The system will launch Thursday and will enable Apple Inc. and Google smartphone users to choose to receive COVID-19 exposure alerts if they have come into close proximity with someone who has tested positive, according to a UC press release. The system was recently tested at seven UC campuses, and the state has asked the UC system to lead the expansion efforts.
“For UC Berkeley we are interested in partnering on this tool as it is another way we can help slow the spread of COVID,” said Tami Cate, University Health Services spokesperson, in an email. “The goal is to have as many UC Berkeley community members as possible use it as it is more effective with more users. Another goal is to reach those who potentially may have been exposed so we can offer testing and medical care.”
The technology uses Bluetooth technology to connect with other users nearby, according to Cate. Once the user opts in to the system, they are assigned a random identification number that is then shared to other users’ phones in the area.
When users get within six feet of each other, their respective identification numbers are saved on each others’ phones, Cate added in the email. The system maintains anonymity, as users’ identities and locations are not shared.
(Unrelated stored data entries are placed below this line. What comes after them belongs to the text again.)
(** One step of [trace_start], [trace_stop], [trace_clear] or [trace_wait_writers].
    Only the shell stores to the capture state, the mask, the session and the
    status; assignments to variables that only the shell reads share a step. *)
Definition control_step (now : Z) (c : control_at) (m : trace_shared) : control_at * trace_shared :=
  match c with
  | CStart mask =>
      (if (mask =? 0) || negb (Z.land mask (not64 TRACE_MASK_ALL) =? 0) then CDone (- EINVAL)
       else if capture_busy m then CDone (- EBUSY) else CClear (WStart mask), m)
  | CClear why => (if capture_busy m then CDone (- EBUSY) else CDeadline why, m)
  | CStop =>
      match trace_state m with
      | CAPTURE_CAPTURING => (CStopped, m <| trace_running := false |>)
      | CAPTURE_IDLE => (CDone (- EINVAL), m)
      | _ => (CStopWait, m)
      end
  | CStopped => (CStopWait, m <| trace_state := CAPTURE_DRAINING |>)
  | CStopWait => (if bool_decide (trace_state m = CAPTURE_READY) then CDone 0 else CDeadline WStop, m)
  | CDeadline why => (CScan why (u64 (now + us_to_ticks khz TRACE_STOP_TIMEOUT_US)) 0, m)
  | CScan why deadline p =>
      (if p <? get_pcpu_nums then if writer_active (trace_rings m p) then CRelax why deadline else CScan why deadline (p + 1)
       else waited why 0, m)
  | CRelax why deadline => (if now <? deadline then CScan why deadline 0 else waited why (- ETIMEDOUT), m)
  | CStatus ret => (if ret =? 0 then CReady else CDone ret, m <| trace_last_stop_status := ret |>)
  | CReady => (CDone 0, m <| trace_state := CAPTURE_READY |>)
  | CMemset why p => if p <? MAX_PCPU_NUM then (CMemset why (p + 1), set_ring p empty_ring m) else (CMask why, m)
  | CMask why => (CIdle why, m <| trace_event_mask := 0 |> <| trace_last_stop_status := 0 |>)
  | CIdle why => (match why with WStart mask => CSession mask | _ => CDone 0 end, m <| trace_state := CAPTURE_IDLE |>)
  | CSession mask =>
      (CCapturing, m <| trace_event_mask := mask |> <| trace_session := u64 (trace_session m + 1) |> <| trace_last_stop_status := 0 |>)
  | CCapturing => (CRun, m <| trace_state := CAPTURE_CAPTURING |>)
  | CRun => (CDone 0, m <| trace_running := true |>)
  | CDone ret => (CDone ret, m)
  end.

(** ** Reading *)
Definition trace_get_record (pcpu index : Z) (m : trace_shared) : option trace_record :=
  if negb (bool_decide (trace_state m = CAPTURE_READY)) || (get_pcpu_nums <=? pcpu) then None
  else
    let ring := trace_rings m pcpu in
    if count ring <=? index then None
    else
      let oldest := if count ring =? CONFIG_TRACE_RECORDS_PER_CPU then head ring else 0 in
      let slot := u32 (oldest + index) in
      let slot := if CONFIG_TRACE_RECORDS_PER_CPU <=? slot then slot - CONFIG_TRACE_RECORDS_PER_CPU else slot in
      records ring !! Z.to_nat slot.

Record trace_cpu_status := { s_count : Z; s_overwritten : Z; s_writer_active : bool }.
Definition trace_get_cpu_status (pcpu : Z) (m : trace_shared) : trace_cpu_status :=
  if pcpu <? get_pcpu_nums then
    let ring := trace_rings m pcpu in {| s_count := count ring; s_overwritten := overwritten ring; s_writer_active := writer_active ring |}
  else {| s_count := 0; s_overwritten := 0; s_writer_active := false |}.

(** ** Interleavings

    [w_calls p] are the calls of pCPU [p], interrupted ones behind the one that
    runs; [w_log p] are the records published since the ring was cleared. *)
Record trace_world := {
  w_shared : trace_shared;
  w_now : Z;
  w_calls : Z -> list trace_call;
  w_control : control_at;
  w_log : Z -> list trace_record;
}.
#[export] Instance trace_world_eta : Eta trace_world := fun r =>
  {| w_shared := w_shared r; w_now := w_now r; w_calls := w_calls r; w_control := w_control r; w_log := w_log r |}.

(** Whether interrupts are on at a stage. *)
Definition irq_on (s : put_at) : bool := match s with PEnabled _ | PCategory _ | PEnter => true | _ => false end.

Inductive trace_event :=
| Trace (pcpu : Z) (c : trace_call)
| Put (pcpu : Z)
| Delay (pcpu : Z)
| Start (event_mask : Z)
| Stop
| Clear
| Control
| Tick (ticks : Z).

Definition fset {A} (p : Z) (x : A) (f : Z -> A) : Z -> A := fun q => if q =? p then x else f q.

Definition trace_step (e : trace_event) (w : trace_world) : option trace_world :=
  let begin c := match w_control w with CDone _ => Some (w <| w_control := c |>) | _ => None end in
  match e with
  | Trace pcpu c =>
      match w_calls w pcpu with
      | c' :: _ => if irq_on (t_at c') then Some (w <| w_calls := fset pcpu (c :: w_calls w pcpu) (w_calls w) |>) else None
      | [] => Some (w <| w_calls := fset pcpu [c] (w_calls w) |>)
      end
  | Put pcpu =>
      match w_calls w pcpu with
      | c :: cs =>
          let '(c', m, rs) := put_step (w_now w) pcpu c (w_shared w) in
          Some (w <| w_shared := m |> <| w_log := fset pcpu (w_log w pcpu ++ rs) (w_log w) |>
                  <| w_calls := fset pcpu (match c' with Some c' => c' :: cs | None => cs end) (w_calls w) |>)
      | [] => None
      end
  | Delay pcpu =>
      match w_calls w pcpu with
      | c :: cs =>
          match t_at c with
          | PEnter => Some (w <| w_calls := fset pcpu (c <| t_at := PRunning true |> :: cs) (w_calls w) |>)
          | _ => None
          end
      | [] => None
      end
  | Start mask => begin (CStart mask)
  | Stop => begin CStop
  | Clear => begin (CClear WClear)
  | Control =>
      let '(c, m) := control_step (w_now w) (w_control w) (w_shared w) in
      Some (w <| w_control := c |> <| w_shared := m |>
              <| w_log := match w_control w with
                          | CMemset _ p => if p <? MAX_PCPU_NUM then fset p [] (w_log w) else w_log w
                          | _ => w_log w
                          end |>)
  | Tick t => Some (w <| w_now := u64 (w_now w + t) |>)
  end.

Definition trace_init : trace_world :=
  {| w_shared := {| trace_rings := fun _ => empty_ring; trace_running := false; trace_event_mask := 0; trace_session := 0;
                    trace_last_stop_status := 0; trace_state := CAPTURE_IDLE |};
     w_now := 0; w_calls := fun _ => []; w_control := CDone 0; w_log := fun _ => [] |}.

Fixpoint trace_run (es : list trace_event) (w : trace_world) : option trace_world :=
  match es with
  | [] => Some w
  | e :: es => w ← trace_step e w; trace_run es w
  end.

(** ** Two ways to lose the snapshot

    The store of [writer_active] is ordered before later stores but not before
    the load of [trace_running] that follows it, so the load may come first.  Then
    the wait for the writers does not see the writer, and the snapshot changes
    after it was declared ready. *)
Definition control_steps (n : nat) : list trace_event := replicate n Control.
Definition put_steps (p : Z) (n : nat) : list trace_event := replicate n (Put p).
Definition capture : list trace_event := Start TRACE_MASK_ALL :: control_steps (12 + Z.to_nat (get_pcpu_nums + MAX_PCPU_NUM)).
Definition stop_capture : list trace_event := Stop :: control_steps (7 + Z.to_nat get_pcpu_nums).
Definition event_of (p : Z) : trace_event := Trace p (TRACE_2L TRACE_SCHED_NEXT 1 2).
Definition record_count (p : Z) (w : trace_world) : Z := count (trace_rings (w_shared w) p).

Definition calm (w : trace_world) (e : trace_event) : Prop :=
  match e with
  | Trace pcpu c => 0 <= pcpu /\ t_at c = PEnabled true
  | Delay _ => False
  | Control =>
      match w_control w with
      | CMemset _ p => match w_calls w p with c :: _ => irq_on (t_at c) = true | [] => True end
      | _ => True
      end
  | _ => True
  end.

(** Interleavings in which loads and stores take effect in program order and a
    ring is not cleared while its writer is in the publish window. *)
Inductive trace_reach : trace_world -> Prop :=
| trace_reach_init : trace_reach trace_init
| trace_reach_step e w w' : trace_reach w -> calm w e -> trace_step e w = Some w' -> trace_reach w'.
End Trace.

Lemma trace_store_buffered : exists es es',
  match trace_run 1000 2 es trace_init, trace_run 1000 2 (es ++ es') trace_init with
  | Some w, Some w' =>
      trace_state (w_shared w) = CAPTURE_READY /\ w_control w = CDone 0 /\ record_count 1 w = 0 /\
      trace_state (w_shared w') = CAPTURE_READY /\ w_control w' = CDone 0 /\ record_count 1 w' = 1
  | _, _ => False
  end.
Proof.
  exists (capture 2 ++ event_of 1 :: put_steps 1 4 ++ [Delay 1; Put 1] ++ stop_capture 2), (put_steps 1 6).
  vm_compute. done.
Qed.

(** Clearing the rings for a new capture also clears the flag of a writer that has
    just entered its window, so that the stop of the new capture does not wait for
    it. *)
Lemma trace_clear_hides_writer : exists es es',
  match trace_run 1000 2 es trace_init, trace_run 1000 2 (es ++ es') trace_init with
  | Some w, Some w' =>
      Forall (fun e => match e with Delay _ => False | _ => True end) (es ++ es') /\
      trace_state (w_shared w) = CAPTURE_READY /\ w_control w = CDone 0 /\ record_count 1 w = 0 /\
      trace_state (w_shared w') = CAPTURE_READY /\ w_control w' = CDone 0 /\ record_count 1 w' = 1
  | _, _ => False
  end.
Proof.
  exists (capture 2 ++ event_of 1 :: put_steps 1 4 ++ stop_capture 2 ++
          Start TRACE_MASK_ALL :: control_steps 6 ++ put_steps 1 1 ++ control_steps (6 + Z.to_nat MAX_PCPU_NUM) ++ put_steps 1 1 ++ stop_capture 2),
    (put_steps 1 6).
  vm_compute. repeat split; repeat constructor.
Qed.

(** ** The ring as the newest records of a log *)
Local Notation cap := (Z.to_nat CONFIG_TRACE_RECORDS_PER_CPU).

Definition next_slot (h : Z) : Z := if CONFIG_TRACE_RECORDS_PER_CPU <=? u32 (h + 1) then 0 else u32 (h + 1).

Record ring_log (r : trace_cpu_ring) (log : list trace_record) : Prop := {
  rl_length : length (records r) = cap;
  rl_head : head r = Z.of_nat (length log mod cap);
  rl_count : count r = Z.of_nat (length log `min` cap);
  rl_overwritten : overwritten r = u64 (Z.of_nat (length log - cap));
  rl_records k : (k < length log)%nat -> (length log <= k + cap)%nat -> records r !! (k mod cap)%nat = log !! k;
}.

(** The rings of a writer that has stored its record, and of one that has also
    moved the head. *)
Definition ring_stored (rec : trace_record) (next : Z) (r : trace_cpu_ring) (log : list trace_record) : Prop :=
  exists r0, ring_log r0 log /\ records r = <[Z.to_nat (head r0) := rec]> (records r0) /\ next = next_slot (head r0) /\
    head r = head r0 /\ count r = count r0 /\ overwritten r = overwritten r0.
Definition ring_moved (rec : trace_record) (r : trace_cpu_ring) (log : list trace_record) : Prop :=
  exists r0, ring_log r0 log /\ records r = <[Z.to_nat (head r0) := rec]> (records r0) /\
    head r = next_slot (head r0) /\ count r = count r0 /\ overwritten r = overwritten r0.

Lemma ring_log_active r log b : ring_log r log -> ring_log (r <| writer_active := b |>) log.
Proof. intros [H1 H2 H3 H4 H5]. by split. Qed.

Lemma ring_log_empty : ring_log empty_ring [].
Proof. split; try reflexivity. intros k Hk. cbn in Hk. lia. Qed.

Lemma cap_eq : cap = 256%nat. Proof. reflexivity. Qed.

Lemma next_slot_mod n : next_slot (Z.of_nat (n mod cap)) = Z.of_nat (S n mod cap).
Proof.
  rewrite cap_eq. unfold next_slot, CONFIG_TRACE_RECORDS_PER_CPU. pose proof (Nat.mod_upper_bound n 256 ltac:(lia)).
  rewrite u32_small by (unfold in_u32; lia). destruct (Z.leb_spec 256 (Z.of_nat (n mod 256) + 1)).
  all: rewrite ?Nat2Z.inj_mod in *; mlia.
Qed.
If a user tests positive for COVID-19, they will receive an option to input a verification code in the app, allowing them to choose whether they would like to share their test results with the system, according to Cate. She added in the email that any other user who has been within six feet for 15 minutes or more of the positive individual will receive a notification of possible exposure.
UCSF and UC San Diego launched a pilot program for the state in the fall, according to the press release. To broaden participation among a more diverse demographic, public health authorities then authorized five additional UC campuses to participate, including UC Berkeley.
During the pilot program, the UC system estimates that more than 20,000 people used this technology, according to the press release. When UC Berkeley launched the system, more than 11,000 people visited the site on the first day seeking more information, which is indicative of the campus community’s interest in this tool, according to Cate.
“With the rapid surge of COVID-19 cases, we need every tool possible to protect our communities,” said Carrie Byington, UC Health executive vice president and infectious diseases expert. “We are glad that University of California Health could be a resource for the pilot testing and now for the management of the expansion.”